DIRECTIONS FOR THIS TASK: Only the lines from the one containing "CDAE_Neighbor_Data_init ties_reversed_argsort twin_users" through the end of the listing below are to be reproduced, exactly as they stand.

SOURCE MATERIAL:
(** Along accepted calls, the history is the list of arguments and every
    step starts from an unset link or ends in one. *)
Lemma run_set_next_guarded (c c' : NamedCounter) (calls hist : list ptr) :
  run_set_next c calls = Returns (hist, c') →
  hist = calls ∧ guarded_history (next c) hist.
Proof.
  revert c hist. induction calls as [|p rest IH]; intros c hist Hrun; simpl in Hrun.
  - by simplify_eq.
  - destruct (set_next c p) as [c1| |] eqn:Hset; try discriminate.
    destruct (run_set_next c1 rest) as [[hist1 c2]| |] eqn:Hrest; try discriminate.
    simplify_eq.
    destruct (set_next_returns _ _ _ Hset) as (Hstep & Hnext & _).
    destruct (IH _ _ Hrest) as [-> Hg].
    rewrite Hnext in *. by split_and!.
Qed.

Lemma new_returns (mem : bool) (h h' : gmap addr string) (n : ptr) (tg : CounterTag)
      (c : NamedCounter) :
  new mem h n tg = Some (c, h') → next c = nullptr ∧ h ⊆ h'.
Proof.
  intros Hnew. destruct (new_cases _ _ _ _ _ _ Hnew)
    as [(-> & -> & _)|(p & s & _ & _ & _ & -> & ->)].
  - done.
  - split; [done|]. apply insert_subseteq, fresh_unused.
Qed.

Lemma linked_insert_unlisted (cs : gmap addr NamedCounter) (p : ptr) (l : list addr)
      (a : addr) (c : NamedCounter) :
  linked cs p l → a ∉ l → linked (<[a := c]> cs) p l.
Proof.
  induction 1 as [|b cb l Hb Hl IH]; intros Hnot.
  - constructor.
  - apply not_elem_of_cons in Hnot as [Hne Hnot].
    econstructor; [|by apply IH].
    by rewrite lookup_insert_ne.
Qed.

Lemma walk_linked (cs : gmap addr NamedCounter) (p : ptr) (l : list addr) (fuel : nat) :
  linked cs p l → (length l ≤ fuel)%nat → walk cs fuel p = Some l.
Proof.
  intros Hl. revert fuel. induction Hl as [|a c l Ha Hl IH]; intros fuel Hfuel.
  - by destruct fuel.
  - destruct fuel as [|fuel]; simpl in *; [lia|].
    rewrite Ha, IH by lia. done.
Qed.

Lemma linked_from_member (cs : gmap addr NamedCounter) (p : ptr) (l : list addr) (a : addr) :
  linked cs p l → a ∈ l →
  ∃ l1 l2, l = l1 ++ a :: l2 ∧ linked cs (Some a) (a :: l2).
Proof.
  induction 1 as [|b cb l Hb Hl IH]; intros Hin.
  - by apply elem_of_nil in Hin.
  - destruct (decide (a = b)) as [->|Hne].
    + exists [], l. split; [done|]. by econstructor.
    + apply elem_of_cons in Hin as [?|Hin]; [done|].
      destruct (IH Hin) as (l1 & l2 & -> & Hl2).
      by exists (b :: l1), l2.
Qed.

Lemma well_linked_empty (h : gmap addr string) : well_linked (empty_registry h) [].
Proof.
  unfold well_linked, empty_registry; simpl. split_and!.
  - constructor.
  - constructor.
  - intros a. rewrite lookup_empty. split.
    + by intros ?%elem_of_nil.
    + by intros ?%is_Some_None.
  - by rewrite map_size_empty.
Qed.
(** When every entity is strictly more similar to itself than to any other
    entity, whatever [np.argsort] returns for its row starts with the entity
    itself. *)
Lemma ranking_of_similarity n (argsort : list Q → list nat) (sim : similarity) :
  (∀ s, s < n →
     is_argsort (negated_row n sim s) (argsort (negated_row n sim s)) = true) →
  (∀ s j, s < n → j < n → j ≠ s → (sim s j < sim s s)%Q) →
  well_ranked n (similar_samples n argsort sim).
Proof.
  intros Hsort Hdiag s Hs. unfold similar_samples.
  specialize (Hsort s Hs).
  pose proof (is_argsort_perm _ _ Hsort) as Hperm.
  rewrite negated_row_length in Hperm. split; [done|].
  destruct (argsort (negated_row n sim s)) as [|t rest] eqn:Er.
  { apply Permutation_length in Hperm. rewrite length_seq in Hperm.
    simpl in Hperm. lia. }
  exists t, rest. split; [done|].
  destruct (decide (t = s)) as [->|Hne]; [lia|]. exfalso.
  assert (Ht : t < n).
  { assert (t ∈ seq 0 n) as ?%elem_of_seq; [|lia]. rewrite <- Hperm. left. }
  assert (Hin : s ∈ rest).
  { assert (s ∈ t :: rest) as [?|?]%elem_of_cons; [|done|done].
    rewrite Hperm. apply elem_of_seq. lia. }
  apply andb_prop in Hsort as [_ Hasc].
  apply ascending_head in Hasc. rewrite Forall_forall in Hasc.
  specialize (Hasc s Hin). simpl in Hasc.
  rewrite !negated_row_nth in Hasc by done.
  apply Qopp_le_compat in Hasc. rewrite !Qopp_involutive in Hasc.
  by apply (Qlt_not_le _ _ (Hdiag s t Hs Ht Hne)).
Qed.

(** C1 fails on the code.  Four users, of whom users 2 and 3 have the same
    single interaction: [twin_users] is the cosine similarity of their
    rows, and a sort that leaves equal entries in reverse index order ranks
    user 3 first in the row of user 2.  With group size 2 the group opened
    by user 2 then finds only assigned users after the skipped first entry
    and closes with one member; the counter reaches [4 // 2 = cluster_num],
    the loop stops, the repair pass is skipped, and user 3 keeps the
    sentinel -1.  Both constructors then fail their own assertion on the
    number of distinct ids. *)
Theorem assign_cluster_ids_leaves_sentinel :
  is_cosine_similarity twin_users_mat 4 5 twin_users
  ∧ (∀ s, s < 4 →
       is_argsort (negated_row 4 twin_users s)
                  (ties_reversed_argsort (negated_row 4 twin_users s)) = true)
  ∧ similar_samples 4 ties_reversed_argsort twin_users 0 = [0; 1; 3; 2]
  ∧ similar_samples 4 ties_reversed_argsort twin_users 2 = [3; 2; 1; 0]
  ∧ assign_cluster_ids 4 2 ties_reversed_argsort twin_users
    = (2, [0; 0; 1; -1]%Z)
  ∧ ¬ (∀ i, i < 4 →
         ∃ c, (assign_cluster_ids 4 2 ties_reversed_argsort twin_users).2 !! i
              = Some c
              ∧ c ≠ (-1)%Z
              ∧ (0 ≤ c < Z.of_nat
                           (assign_cluster_ids 4 2 ties_reversed_argsort
                                               twin_users).1)%Z)
  ∧ NCF_NeighborWise_Dataset_init ties_reversed_argsort twin_users 4 5
      twin_users_features twin_users_mat (replicate 7 1%Z) 0 1 2 by_user
    = Err (AssertionError None)
  ∧ CDAE_Neighbor_Data_init ties_reversed_argsort twin_users
      (gset_to_gmap 1%Z twin_users_mat) 4 5 (gset_to_gmap 1%Z twin_users_mat) 2
    = Err (AssertionError None).
Proof.
  split.
  { intros u1 u2 H1 H2.
    do 4 (destruct u1 as [|u1];
          [do 4 (destruct u2 as [|u2]; [by vm_compute|]); lia|]).
    lia. }
  split.
  { intros s Hs. do 4 (destruct s as [|s]; [by vm_compute|]). lia. }
  do 3 (split; [by vm_compute|]).
  split.
  { intros H. destruct (H 3 ltac:(lia)) as (c & Hc & Hne & _).
    vm_compute in Hc. congruence. }
  split; by vm_compute.
Qed.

ANSWER BELOW:
  ∧ CDAE_Neighbor_Data_init ties_reversed_argsort twin_users
      (gset_to_gmap 1%Z twin_users_mat) 4 5 (gset_to_gmap 1%Z twin_users_mat) 2
    = Err (AssertionError None).
Proof.
  split.
  { intros u1 u2 H1 H2.
    do 4 (destruct u1 as [|u1];
          [do 4 (destruct u2 as [|u2]; [by vm_compute|]); lia|]).
    lia. }
  split.
  { intros s Hs. do 4 (destruct s as [|s]; [by vm_compute|]). lia. }
  do 3 (split; [by vm_compute|]).
  split.
  { intros H. destruct (H 3 ltac:(lia)) as (c & Hc & Hne & _).
    vm_compute in Hc. congruence. }
  split; by vm_compute.
Qed.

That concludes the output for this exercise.